# Keine Aufnahme möglich



## juergen37 (30. Dezember 2004)

also ich hab folgendes problem! 
musste mir gestern ein neues mainboard zulegen, weil das alte kaputt gegangen war! 

klappte auch alles prima! 

bis auf eine Sache: 

erstens ich kann zwar soundmässig was hören und des auch gut, bloß ich kann nix aufnehmen sprich mikrofon also bzw. für skype! der pc meint was davon das ich beides nicht gleichzeitig könnte und so! 

habt ihr ne ahnung, wo das problem liegen könnte?
danke


----------



## chmee (31. Dezember 2004)

Was ein Board haste denn jetzt ?

Gleichzeitig-Problem hört sich nach Vollduplex-Modus an.
Schau mal in den Soundkarten-Einstellungen zB im Hardware Manager ob Du den
Vollduplex-Modus anschalten kannst.

Viel Glück und Frohes Neues.

chmee


----------



## juergen37 (31. Dezember 2004)

Mein Board: Biostar Mainboard M7NCG 400

Ich bin jetzt in den Gerätemanager gegangen, habe aber nichts von einem Vollduplexmodus gesehn.

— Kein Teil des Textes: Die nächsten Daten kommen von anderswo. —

(* ===== verification/XactCommands.v ===== *)
(** * Transaction commands

    The commands of [xact.c] on top of the triples of [XactTop.v] and
    [XactSub.v]: the three command routines, the block commands of the user,
    savepoints, internal subtransactions and the exit of a backend.  The
    commands map settled states to settled states, and any error on the way
    leaves the invariant, from which [AbortCurrentTransaction] recovers. *)

From S2P Require Import Prelude.
From S2P Require Import Transam.
From S2P Require Import Xact.
From S2P Require Import XactLogic.
From S2P Require Import XactTop.
From S2P Require Import XactSub.

Import Transam Xact XactLogic XactTop XactSub.

Open Scope Z_scope.

Module XactCommands.

(** ** Block states and the stack *)

Section Stack.
Context `{Env, !EnvLaws}.

Lemma sub_levels_block l s : sub_levels l -> s ∈ l -> is_sub_block (blockState s) = true.
Proof.
  induction l as [|y l IH]; intros Hl Hs; [by apply elem_of_nil in Hs|].
  destruct Hl as (? & _ & _ & _ & ?). apply elem_of_cons in Hs as [->|]; auto.
Qed.

Lemma top_block_no_subs b : Inv b -> is_sub_block (blockState (cur b)) = false -> subs b = [].
Proof.
  intros ([]&_). unfold cur. destruct (subs b) as [|s l]; [done|].
  destruct sh_subs0 as (-> & _). done.
Qed.

Lemma sub_block_subs b :
  Inv b -> is_sub_block (blockState (cur b)) = true -> exists l, subs b = cur b :: l.
Proof.
  intros ([[Ht _]]&_). unfold cur. destruct (subs b) as [|s l]; [congruence|]. by exists l.
Qed.

Lemma parent_settled b :
  Inv b -> CritSectionCount b = 0 -> parent_ok (cur b) -> Settled b.
Proof. intros HI Hc (Hs & He & Hx). split_and!; try done. congruence. Qed.

Lemma settled_parent b :
  Settled b -> exp_state (blockState (cur b)) = TRANS_INPROGRESS -> parent_ok (cur b).
Proof. intros (_ & Hs & _ & Hx) He. split_and!; [congruence|done|auto]. Qed.

(** After a pop the current level is the former parent. *)
Lemma popped_cur b0 s l b :
  Inv b0 -> subs b0 = s :: l -> Popped l (top b0) b -> parent_ok (cur b).
Proof.
  intros HI Hs [_ _ Hl Ht]. pose proof (parent_ok_parent b0 HI) as Hp.
  rewrite Hs in Hp. specialize (Hp ltac:(done)). unfold parent, cur in *. rewrite Hs in Hp.
  rewrite Hl, Ht. by destruct l.
Qed.

(** Changing the block state of the current subtransaction. *)
Lemma Inv_setblock_sub bs b s l :
  Inv b -> subs b = s :: l -> is_sub_block bs = true -> bs <> TBLOCK_SUBABORT ->
  below bs (blockState (parent b)) = true ->
  Inv (set_cur (set_blockState bs (cur b)) b).
Proof.
  intros (Hsh & Hva & Hid & Hcr & Hho) Hs Hb Hne Hbl. unfold set_cur, cur, parent in *.
  rewrite Hs in *. split; [|split; [done|split; [|done]]]; cbn [top subs set_subs trace].
  - destruct Hsh. constructor; try done.
    + cbn in *. destruct sh_subs0 as (_ & ? & ? & _ & ?). by split_and!.
    + cbn in *. destruct l; cbn in *; by destruct sh_below0.
  - ids_tac Hid.
Qed.

(** And to [TBLOCK_SUBABORT], once aborted. *)
Lemma Inv_setblock_subabort b s l :
  Inv b -> subs b = s :: l -> state s = TRANS_ABORT ->
  live_block (blockState (parent b)) = true ->
  Inv (set_cur (set_blockState TBLOCK_SUBABORT (cur b)) b).
Proof.
  intros (Hsh & Hva & Hid & Hcr & Hho) Hs Hst Hbl. unfold set_cur, cur, parent in *.
  rewrite Hs in *. split; [|split; [done|split; [|done]]]; cbn [top subs set_subs trace].
  - destruct Hsh. constructor; try done.
    + cbn in *. destruct sh_subs0 as (_ & ? & ? & _ & ?). by split_and!.
    + cbn in *. destruct l; cbn in *; by destruct sh_below0.
  - ids_tac Hid.
Qed.

(** Changing the block state of the top level inside a transaction. *)
Lemma Inv_setblock_top bs b :
  Inv b -> subs b = [] -> is_sub_block bs = false -> bs <> TBLOCK_PARALLEL_INPROGRESS ->
  bs <> TBLOCK_DEFAULT -> blockState (top b) <> TBLOCK_DEFAULT ->
  (bs = TBLOCK_ABORT \/ bs = TBLOCK_ABORT_END -> state (top b) = TRANS_ABORT) ->
  (exp_state bs = TRANS_INPROGRESS -> exp_state (blockState (top b)) = TRANS_INPROGRESS) ->
  Inv (set_top (set_blockState bs (top b)) b).
Proof.
  intros (Hsh & Hva & Hid & Hcr & Hho) Hs Hb Hp Hd Hd0 Ha He.
  split; [|split; [|split; [|done]]]; cbn [top subs set_top XactTopFullTransactionId
    TopTransactionContext CurTransactionContext TransactionAbortContext
    TopTransactionResourceOwner trace].
  - destruct Hsh. rewrite Hs in *. constructor; try done; cbn; auto.
    intros Hst. by specialize (sh_default0 Hst).
  - destruct Hva. constructor; cbn; auto.
  - rewrite Hs in *. ids_tac Hid.
Qed.
(** ** The commands *)

Inductive command :=
  | StartCommand | CommitCommand
  | Begin | End_ (chain : bool) | Prepare (gid : string) | UserAbort (chain : bool)
  | BeginImplicit | EndImplicit
  | Savepoint (nm : option string) | Release (nm : string) | RollbackTo (nm : string)
  | BeginInternal (nm : option string) | ReleaseCurrent | RollbackCurrent
  | NeedXid | NeedTopXid | NextCommandId.

Section Exec.
Context `{Env}.

Definition exec (c : command) : M unit :=
  match c with
  | StartCommand => StartTransactionCommand
  | CommitCommand => CommitTransactionCommand
  | Begin => BeginTransactionBlock
  | End_ chain => EndTransactionBlock chain ;; ret tt
  | Prepare gid => PrepareTransactionBlock gid ;; ret tt
  | UserAbort chain => UserAbortTransactionBlock chain
  | BeginImplicit => BeginImplicitTransactionBlock
  | EndImplicit => EndImplicitTransactionBlock
  | Savepoint nm => DefineSavepoint nm
  | Release nm => ReleaseSavepoint nm
  | RollbackTo nm => RollbackToSavepoint nm
  | BeginInternal nm => BeginInternalSubTransaction nm
  | ReleaseCurrent => ReleaseCurrentSubTransaction
  | RollbackCurrent => RollbackAndReleaseCurrentSubTransaction
  | NeedXid => GetCurrentTransactionId ;; ret tt
  | NeedTopXid => GetTopTransactionId ;; ret tt
  | NextCommandId => CommandCounterIncrement
  end.

(** What the callers of a command see to. *)
Definition allowed (c : command) (b : backend) : Prop :=
  match c with
  | CommitCommand | BeginInternal _ => prepare_ok b
  | Release _ => blockState (top b) = TBLOCK_INPROGRESS
  | RollbackCurrent =>
      blockState (parent b) <> TBLOCK_END /\ blockState (parent b) <> TBLOCK_PREPARE
  | NeedXid => exp_state (blockState (cur b)) = TRANS_INPROGRESS
  | NeedTopXid => exp_state (blockState (top b)) = TRANS_INPROGRESS
  | _ => True
  end.

(** The block states a command leaves. *)
Definition block_spec (c : command) (b : backend) : list TBlockState :=
  let l := blocks b in
  match c with
  | StartCommand => match l with TBLOCK_DEFAULT :: l' => TBLOCK_STARTED :: l' | _ => l end
  | CommitCommand => commit_blocks (chain (top b)) l
  | Begin => map begin_mark (take 1 l) ++ drop 1 l
  | End_ _ => map (if failed_block (blockState (cur b)) then abort_mark else commit_mark) l
  | Prepare _ => map (if failed_block (blockState (cur b)) then abort_mark else prepare_mark) l
  | UserAbort _ => map abort_mark l
  | BeginImplicit =>
      match l with TBLOCK_STARTED :: l' => TBLOCK_IMPLICIT_INPROGRESS :: l' | _ => l end
  | EndImplicit =>
      match l with TBLOCK_IMPLICIT_INPROGRESS :: l' => TBLOCK_STARTED :: l' | _ => l end
  | Savepoint _ => TBLOCK_SUBBEGIN :: l
  | Release nm => match find_savepoint nm b with Some (i, _) => release_blocks i l | None => l end
  | RollbackTo nm => match find_savepoint nm b with Some (i, _) => rollback_blocks i l | None => l end
  | BeginInternal _ => TBLOCK_SUBINPROGRESS :: l
  | ReleaseCurrent | RollbackCurrent => tail l
  | NeedXid | NeedTopXid | NextCommandId => l
  end.
Lemma nameless_stack_decommissioned_witness :
  let n := Example.provisioner in
  let s := Example.live [Example.oldStack; Example.namelessStack] [] in
  let stack := Example.namelessStack in
  let res := run (Reconcile n) s in
  api.Name (nodePoolStackToNodePool stack) = "" ∧
  stack ∈ orphanedNodePoolStacks [Example.oldStack; stack] (api.NodePools (Cluster n)) ∧
  ∃ evs,
    calls res.2 = calls s ++ (CallListStacks (reconcileTags n), None) :: evs ∧
    evs !! 2 = Some (CallScalePool api.zero 0, None) ∧
    evs !! 3 = Some (CallDeleteStack "nodepool-legacy-aws-123-eu", None).
Proof.
  intros n s stack res.
  assert ("" ∉ api.Name <$> api.NodePools (Cluster n)) as Hempty.
  { intros Hin. cbn in Hin.
    repeat (apply elem_of_cons in Hin as [Hin|Hin]; [discriminate|]).
    by apply elem_of_nil in Hin. }
  destruct (nameless_stack_decommissioned (W := Mem.World) n s
              [Example.oldStack; stack] stack) as (Hname & Horphan & Hloop).
  - vm_compute. reflexivity.
  - apply elem_of_cons. right. apply list_elem_of_singleton. reflexivity.
  - intros tag Hin. cbn [stack Example.namelessStack cloudformation.Tags] in Hin.
    repeat (apply elem_of_cons in Hin as [->|Hin]); try (vm_compute; discriminate).
    by apply elem_of_nil in Hin.
  - split_and!; [exact Hname | by apply Horphan |].
    destruct (Hloop Hempty) as (evs & k & Hk & Hcalls & Hat).
    exists evs. split; [exact Hcalls|].
    assert ((run (Reconcile n) s).1 = Ok tt) as Hres by (vm_compute; reflexivity).
    assert (k = 1) as ->.
    { apply (f_equal (from_option (λ st, length (cloudformation.Tags st)) 0)) in Hk.
      destruct k as [|[|k]]; [|reflexivity|]; vm_compute in Hk; discriminate Hk. }
    destruct Hat as [(j & c & e & _ & _ & Hr)|[(e & _ & Hr)|(Hdrain & Hdelete)]];
      [congruence..|].
    destruct Hdelete as [(e & _ & Hr)|Hdelete]; [congruence|].
    split; [exact Hdrain | exact Hdelete].
Defined.

(** ** Templates: a missing key is an error *)

Lemma evalFieldChain_app mk dot (path rest : list string) :
  template.evalFieldChain mk dot (path ++ rest) =
  match template.evalFieldChain mk dot path with
  | Ok v => template.evalFieldChain mk v rest
  | Err e => Err e
  end.
Proof.
  revert dot. induction path as [|fieldName path IH]; intros dot; [done|].
  cbn [app template.evalFieldChain].
  destruct (template.evalField mk dot fieldName); [apply IH | done].
Qed.
(** * DXCrawler: the library-version and markup-consistency checks

    A shallow embedding of the two analyzers of the crawler,
    [check-libs] (library signatures, version comparison, the registry
    and its merge) and [check-same-markup] (body decoding, element counts
    and the retry protocol), together with the JavaScript built-ins they
    rest on: strings, the Number conversion, regular expressions, and a
    store of mutable objects. *)

From Stdlib Require Import ZArith String Ascii List Bool Lia.
From stdpp Require Import base option gmap strings list.

Local Open Scope Z_scope.

(* ================================================================== *)
(** * Part I. JavaScript values                                        *)
(* ================================================================== *)

(** ** Exceptions and results

    A computation either returns or throws. [Unsupported] marks
    behaviour outside the fragment of the language modelled here
    (regular-expression syntax left out below, a write to
    [Object.prototype] or to the prototype of [libmap] by way of a
    descriptor named [__proto__]); it is not an exception of the
    language, and it is never produced for the patterns written in the
    sources nor for the built-in registry. What is proved of a
    computation says nothing of the code where the computation ends in
    [Unsupported]. *)

Inductive error : Type :=
| TypeError
| SyntaxError
| ReferenceError
| Unsupported.

Inductive res (A : Type) : Type :=
| Ok (a : A)
| Throw (e : error).

Arguments Ok {A} a.
Arguments Throw {A} e.

Global Instance res_ret : MRet res := fun _ a => Ok a.

Global Instance res_bind : MBind res := fun _ _ f x =>
  match x with
  | Ok a => f a
  | Throw e => Throw e
  end.

(** ** Strings

    A JavaScript string is modelled as a [string] of code units; the
    model covers code units below 256. *)

Definition code (c : ascii) : N := N_of_ascii c.

Definition isDigit (c : ascii) : bool := (48 <=? code c)%N && (code c <=? 57)%N.

(** WhiteSpace and LineTerminator code units (the set behind [\s] and
    behind the trimming done by the Number conversion). *)
Definition isLineTerminator (c : ascii) : bool :=
  (code c =? 10)%N || (code c =? 13)%N.

Definition isWhiteSpace (c : ascii) : bool :=
  ((9 <=? code c)%N && (code c <=? 13)%N) || (code c =? 32)%N || (code c =? 160)%N.

Definition isWordChar (c : ascii) : bool :=
  isDigit c
  || ((65 <=? code c)%N && (code c <=? 90)%N)
  || ((97 <=? code c)%N && (code c <=? 122)%N)
  || (code c =? 95)%N.

Definition strlen (s : string) : nat := String.length s.

Fixpoint str_forallb (p : ascii -> bool) (s : string) : bool :=
  match s with
  | EmptyString => true
  | String c s' => p c && str_forallb p s'
  end.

Was ist das überhaupt und wie kann ich diesen finden?

Danke und ebenso ein Frohes Neues.


----------



## chmee (1. Januar 2005)

Hab gerade nachgeschaut. NForce2 µATX-Board mit OnBoard-Sound Realtek ALC650 Chip

Du hast zwei Treiber-Möglichkeiten. Entweder den NVidia Soundstorm-Treiber
(Irgendwie so heisst der) oder den originalen ALC650-Treiber, jeweils in der aktuellen
Version.

Früher konnten Soundkarten entweder abspielen oder aufnehmen, das war der Halbduplex-Modus.
Dann kamen die Soundblaster und kompatiblen Karten, die waren Vollduplex-fähig,sprich
Wiedergabe und Aufnahme gleichzeitig.

Eigentlich ist das ein sehr altes Problem, längst behoben.

Schau auch bei den Einstellungen/Systemsteuerung/Sound nach, ob dort alles richtig eingestellt ist.


mfg chmee


----------